[Data extracted from a collection]

========

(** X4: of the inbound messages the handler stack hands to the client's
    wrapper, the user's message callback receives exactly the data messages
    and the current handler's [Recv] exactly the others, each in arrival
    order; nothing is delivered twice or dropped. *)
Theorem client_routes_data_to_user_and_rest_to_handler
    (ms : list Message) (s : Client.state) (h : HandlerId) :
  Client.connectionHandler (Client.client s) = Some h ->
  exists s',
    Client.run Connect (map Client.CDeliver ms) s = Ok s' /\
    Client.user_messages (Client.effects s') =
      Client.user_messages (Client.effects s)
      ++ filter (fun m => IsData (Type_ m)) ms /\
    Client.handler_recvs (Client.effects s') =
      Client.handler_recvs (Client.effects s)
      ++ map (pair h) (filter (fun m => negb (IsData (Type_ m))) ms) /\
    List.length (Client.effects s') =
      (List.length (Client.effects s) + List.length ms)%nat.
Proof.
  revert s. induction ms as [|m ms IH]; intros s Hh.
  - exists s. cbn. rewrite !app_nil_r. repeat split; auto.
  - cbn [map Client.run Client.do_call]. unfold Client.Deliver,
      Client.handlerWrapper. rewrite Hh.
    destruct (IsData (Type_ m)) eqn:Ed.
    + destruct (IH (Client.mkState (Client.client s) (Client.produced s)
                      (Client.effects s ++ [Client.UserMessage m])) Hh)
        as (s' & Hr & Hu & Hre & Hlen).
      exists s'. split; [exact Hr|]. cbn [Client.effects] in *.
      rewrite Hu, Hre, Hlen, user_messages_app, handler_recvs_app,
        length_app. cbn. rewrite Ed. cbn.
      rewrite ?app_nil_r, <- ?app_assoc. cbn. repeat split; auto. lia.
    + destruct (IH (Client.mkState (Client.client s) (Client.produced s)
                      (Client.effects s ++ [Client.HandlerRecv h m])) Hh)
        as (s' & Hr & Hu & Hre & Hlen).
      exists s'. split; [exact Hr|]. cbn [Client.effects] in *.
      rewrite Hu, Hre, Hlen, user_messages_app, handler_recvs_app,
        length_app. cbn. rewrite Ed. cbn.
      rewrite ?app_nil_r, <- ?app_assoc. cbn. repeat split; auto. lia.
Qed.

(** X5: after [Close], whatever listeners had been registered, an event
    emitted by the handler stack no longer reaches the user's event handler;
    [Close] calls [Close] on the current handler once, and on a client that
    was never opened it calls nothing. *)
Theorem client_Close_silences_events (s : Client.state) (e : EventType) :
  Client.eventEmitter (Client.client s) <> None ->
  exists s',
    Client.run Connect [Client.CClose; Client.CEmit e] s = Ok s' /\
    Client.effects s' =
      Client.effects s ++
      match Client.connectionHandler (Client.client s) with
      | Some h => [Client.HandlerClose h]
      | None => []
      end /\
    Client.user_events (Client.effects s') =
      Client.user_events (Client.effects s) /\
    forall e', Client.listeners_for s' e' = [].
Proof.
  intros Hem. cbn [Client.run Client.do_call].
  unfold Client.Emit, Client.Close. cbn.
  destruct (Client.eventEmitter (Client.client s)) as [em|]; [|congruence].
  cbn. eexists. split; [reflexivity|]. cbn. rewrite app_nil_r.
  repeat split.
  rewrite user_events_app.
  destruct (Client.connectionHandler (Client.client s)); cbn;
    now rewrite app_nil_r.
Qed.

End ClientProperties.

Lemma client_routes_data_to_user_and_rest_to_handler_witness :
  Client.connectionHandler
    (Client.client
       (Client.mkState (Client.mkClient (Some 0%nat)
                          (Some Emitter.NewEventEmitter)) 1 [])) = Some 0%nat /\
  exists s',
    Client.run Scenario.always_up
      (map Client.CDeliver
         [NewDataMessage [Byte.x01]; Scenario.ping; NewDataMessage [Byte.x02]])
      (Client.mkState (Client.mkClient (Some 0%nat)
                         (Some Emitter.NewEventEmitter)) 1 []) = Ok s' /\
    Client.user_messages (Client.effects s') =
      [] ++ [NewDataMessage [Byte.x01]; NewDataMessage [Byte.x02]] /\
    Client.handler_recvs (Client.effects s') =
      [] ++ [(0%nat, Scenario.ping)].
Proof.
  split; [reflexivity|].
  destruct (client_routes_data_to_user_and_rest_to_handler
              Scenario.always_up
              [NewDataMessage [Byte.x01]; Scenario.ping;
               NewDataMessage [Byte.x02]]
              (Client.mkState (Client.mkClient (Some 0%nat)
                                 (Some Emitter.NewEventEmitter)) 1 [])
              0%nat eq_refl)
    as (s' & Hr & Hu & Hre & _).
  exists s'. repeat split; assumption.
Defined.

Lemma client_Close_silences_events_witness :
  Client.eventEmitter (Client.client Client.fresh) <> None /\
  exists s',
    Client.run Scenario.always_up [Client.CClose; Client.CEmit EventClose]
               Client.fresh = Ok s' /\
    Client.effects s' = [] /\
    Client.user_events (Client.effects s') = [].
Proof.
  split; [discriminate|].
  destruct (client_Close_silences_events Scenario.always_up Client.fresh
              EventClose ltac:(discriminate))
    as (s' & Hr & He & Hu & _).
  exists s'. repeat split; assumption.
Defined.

========

What you need to do: Retype, exactly and in full, the lines above from the one containing "Theorem client_Close_silences_events (s" through the one containing "h => [Client.HandlerClose h]".

Solution for this exercise:
Theorem client_Close_silences_events (s : Client.state) (e : EventType) :
  Client.eventEmitter (Client.client s) <> None ->
  exists s',
    Client.run Connect [Client.CClose; Client.CEmit e] s = Ok s' /\
    Client.effects s' =
      Client.effects s ++
      match Client.connectionHandler (Client.client s) with
      | Some h => [Client.HandlerClose h]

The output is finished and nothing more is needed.